In the evaluated studies, Anderson et al were the only to evaluate the psychological outcome, which is consistent with the scarcity of literature on the psychological aspects of nasal surgery, especially on pediatric patients [14]. It is not yet clear how and to what extent a patient benefit psychologically from a septorhinoplasty [24]. However, it has been observed that the positive effect of the operation on the patient’s body image and the perception of the corrected body part become evident 3 months after the operation and is maintained for more than 2 years after the procedure [24,25]. Mental health can condition the patient’s perception of the septorhinoplasty’s result and so the psychology of patients is a key factor that must be considered before any surgical procedure such as septorhinoplasty is performed [26]. The literature describes several personality traits that are considered unfavorable to cosmetic surgery. These include being overly demanding, overly flattering, privacy-insistent, obsessive, perfectionists, and addicted to the operating room [24,25]. These characteristics can become challenging to identify and are unlikely to be observed in young patients.

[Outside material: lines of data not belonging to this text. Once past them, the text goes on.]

(* ===== verification/ArbiterBindingState.v ===== *)
(** * What the operations of an arbiter do under the lock

    The invariant of the state of an arbiter ([state_ok]) with the rules that its clients
    follow ([op_rules]), and, for every operation and task, that it fails no check and what
    it does to chunks, callbacks, reservations and pending flushes ([Locked]). *)

From S2P Require Import Prelude ProtoUtils TraceBuffer SharedMemoryArbiter IdAllocator ArbiterBinding.

(** ** Placeholders *)

Definition buffer_ok (t : Z) : Prop := 0 <= t < 65536.
Lemma IsReservation_buffer t : buffer_ok t -> IsReservationTargetBufferId t = false.
Proof. intros H. unfold buffer_ok in H. unfold IsReservationTargetBufferId. rewrite Z.shiftr_div_pow2 by lia. rewrite Z.div_small by lia. done. Qed.
Lemma IsReservation_id k : 0 < k < 65536 -> IsReservationTargetBufferId (k * 65536) = true.
Proof. intros H. unfold IsReservationTargetBufferId. rewrite Z.shiftr_div_pow2 by lia. change (2 ^ 16) with 65536. rewrite Z.div_mul by lia. apply Z.ltb_lt. lia. Qed.
Lemma Make_spec k : 0 < k < 65536 -> MakeTargetBufferIdForReservation k = Ok (k * 65536).
Proof.
  intros H. unfold MakeTargetBufferIdForReservation, perfetto_check. replace (0 <? k) with true by (symmetry; apply Z.ltb_lt; lia). cbn [obind].
  f_equal. rewrite Z.shiftl_mul_pow2 by lia. unfold u32, uw. rewrite Z.mod_small; lia.
Qed.

(** Where a chunk with target [t] goes, as far as it is known. *)
Definition resolve (s : State) (t : Z) : Z :=
  if IsReservationTargetBufferId t then
    match target_buffer_reservations_ s !! t with
    | Some r => if resolved r then target_buffer r else t
    | None => t
    end
  else t.
Definition valid_target (s : State) (t : Z) : Prop := buffer_ok t \/ is_Some (target_buffer_reservations_ s !! t).
Definition all_resolved (s : State) : bool := forallb (fun e => resolved e.2) (map_to_list (target_buffer_reservations_ s)).
Definition unresolved (s : State) (k : Z) : Prop := forall r, target_buffer_reservations_ s !! (k * 65536) = Some r -> resolved r = false.
(** Reservations only become known and then resolved. *)
Definition extends (s s' : State) : Prop :=
  forall t r, target_buffer_reservations_ s !! t = Some r ->
    exists r', target_buffer_reservations_ s' !! t = Some r' /\ (resolved r = true -> r' = r).

Lemma extends_refl s : extends s s.
Proof. intros t r H. by exists r. Qed.
Lemma extends_same s s' : target_buffer_reservations_ s' = target_buffer_reservations_ s -> extends s s'.
Proof. intros E t r H. exists r. by rewrite E. Qed.
Lemma extends_valid s s' t : extends s s' -> valid_target s t -> valid_target s' t.
Proof. intros He [H|[r H]]; [by left|right]. destruct (He t r H) as (r' & H' & _). by exists r'. Qed.
Lemma all_resolved_spec s : all_resolved s = true <-> forall t r, target_buffer_reservations_ s !! t = Some r -> resolved r = true.
Proof.
  unfold all_resolved. rewrite forallb_forall. split.
  - intros H t r Hr. apply (H (t, r)). apply list_elem_of_In, elem_of_map_to_list. done.
  - intros H [t r] Hin. apply list_elem_of_In, elem_of_map_to_list in Hin. by apply (H t).
Qed.

(** ** The invariant *)

Definition moved (s : State) : list MovedChunk := match pending_req_ s with Some c => chunks_to_move (cr_chunks c) | None => [] end.
Definition to_patch (s : State) : list ChunkToPatch := match pending_req_ s with Some c => chunks_to_patch (cr_chunks c) | None => [] end.
(** Chunks by their writer, their id and their target. *)
Definition chunk_key (m : MovedChunk) : Z * Z * Z := (key_of (mv_chunk m), mv_target m).
Definition final (s : State) (k : Z * Z * Z) : Z * Z * Z := (k.1, resolve s k.2).

Record state_ok (closed : gset Z) (ws : list Writer) (s : State) : Prop := {
  so_runner : task_runner_ s = producer_endpoint_ s;
  so_fully : fully_bound_ s = producer_endpoint_ s && all_resolved s;
  so_always : was_always_bound_ s = true -> fully_bound_ s = true;
  so_drop : fully_bound_ s || all_writers_have_drop_policy_ s = true;
  so_callbacks : fully_bound_ s = true -> pending_flush_callbacks_ s = [];
  so_pending : forall id t, pending_writers_ s !! id = Some t ->
    0 < id <= kMaxWriterID /\ IsReservationTargetBufferId t = true /\ exists r, target_buffer_reservations_ s !! t = Some r /\ resolved r = false;
  so_reservations : forall t r, target_buffer_reservations_ s !! t = Some r ->
    (exists k, 0 < k < 65536 /\ t = k * 65536 /\ (resolved r = true -> k ∈ closed)) /\
    buffer_ok (target_buffer r) /\ (target_buffer r <> 0 -> producer_endpoint_ s = true);
  so_moved : Forall (fun m => valid_target s (mv_target m)) (moved s);
  so_patches : Forall (fun cp => valid_target s (cp_target cp)) (to_patch s);
  so_writers : Forall (fun w => valid_target s (w_target w)) ws;
  so_ids : ids_ok (active_writer_ids_ s) /\ max_id_ (active_writer_ids_ s) = kMaxWriterID;
  so_taken : forall id, taken (active_writer_ids_ s) id = true <-> id ∈ map w_id ws;
  so_unique : NoDup (map w_id ws)
}.

(** ** The clients

    Patches lie in their chunks, a reservation is bound or aborted once, binding happens on
    the thread of the task runner, and writers that stall and startup tracing exclude each
    other (the header of the class asks for each). *)

Definition patches_fit (w : Z) (patches : PatchList) (ms : list MovedChunk) : Prop :=
  forall p m, p ∈ patches -> m ∈ ms -> patchable w (pt_chunk_id p) m = true -> 0 <= pt_offset p <= zlen (wc_payload (mv_chunk m)) - 4 /\ zlen (pt_size_field p) = 4.
Definition op_rules (thread : nat) (op : Op) (closed : gset Z) (ws : list Writer) (s : State) : Prop :=
  match op with
  | CreateWriter t p => 0 < t < 65536 /\ producer_endpoint_ s = true /\ (p = kStall -> was_always_bound_ s = true)
  | CreateStartupWriter k => 0 < k < 65536 /\ (all_writers_have_drop_policy_ s = true \/ ~ unresolved s k)
  | ReturnChunk i c patches => forall w, ws !! i = Some w ->
      patches_fit (w_id w) patches (moved s ++ [mkMoved c false (w_target w)])
  | SendPatchesOp i patches => forall w, ws !! i = Some w -> patches_fit (w_id w) patches (moved s)
  | Bind => thread = 0%nat /\ producer_endpoint_ s = false
  | BindStartup k b => thread = 0%nat /\ producer_endpoint_ s = true /\ 0 < k < 65536 /\ 0 < b < 65536 /\ k ∉ closed
  | Abort k => 0 < k < 65536 /\ k ∉ closed
  | _ => True
  end.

Among the limitations of the study are the inclusion of literature published in Spanish, English, Portuguese, French or German only. In addition, the primary studies lacked a universal measurement tool and nor standardization of the results, which precluded quantitative analysis such as meta-analysis. This underscores the necessity for a validated tool to objectively assess the functional and psychological outcomes of nasal surgery. Furthermore, the heterogeneity in pediatric population’s body development complicates the standardization of results. Finally in evaluating articles for bias, two were found to have high probability of bias in domain #6, related to the outcome measurement tool.

Conclusion

From this systematic review, we conclude that early nasal surgeries in pediatric populations yield favorable subjective results regarding improvement in functionality. However, there is no consensus regarding the use of a general scale to assess these outcomes within this population. Thus, it is essential to carry out new primary studies that can determine the possible outcomes, after nasal surgery, as well as the standardization of a scale that allows their assessment in pediatric patients. Finally, regarding the psychological impact, we found that involving children in the decision-making process for early surgical treatment is associated with better psychological outcomes.

Conflict of Interest

The authors declare that there is no conflict of interest.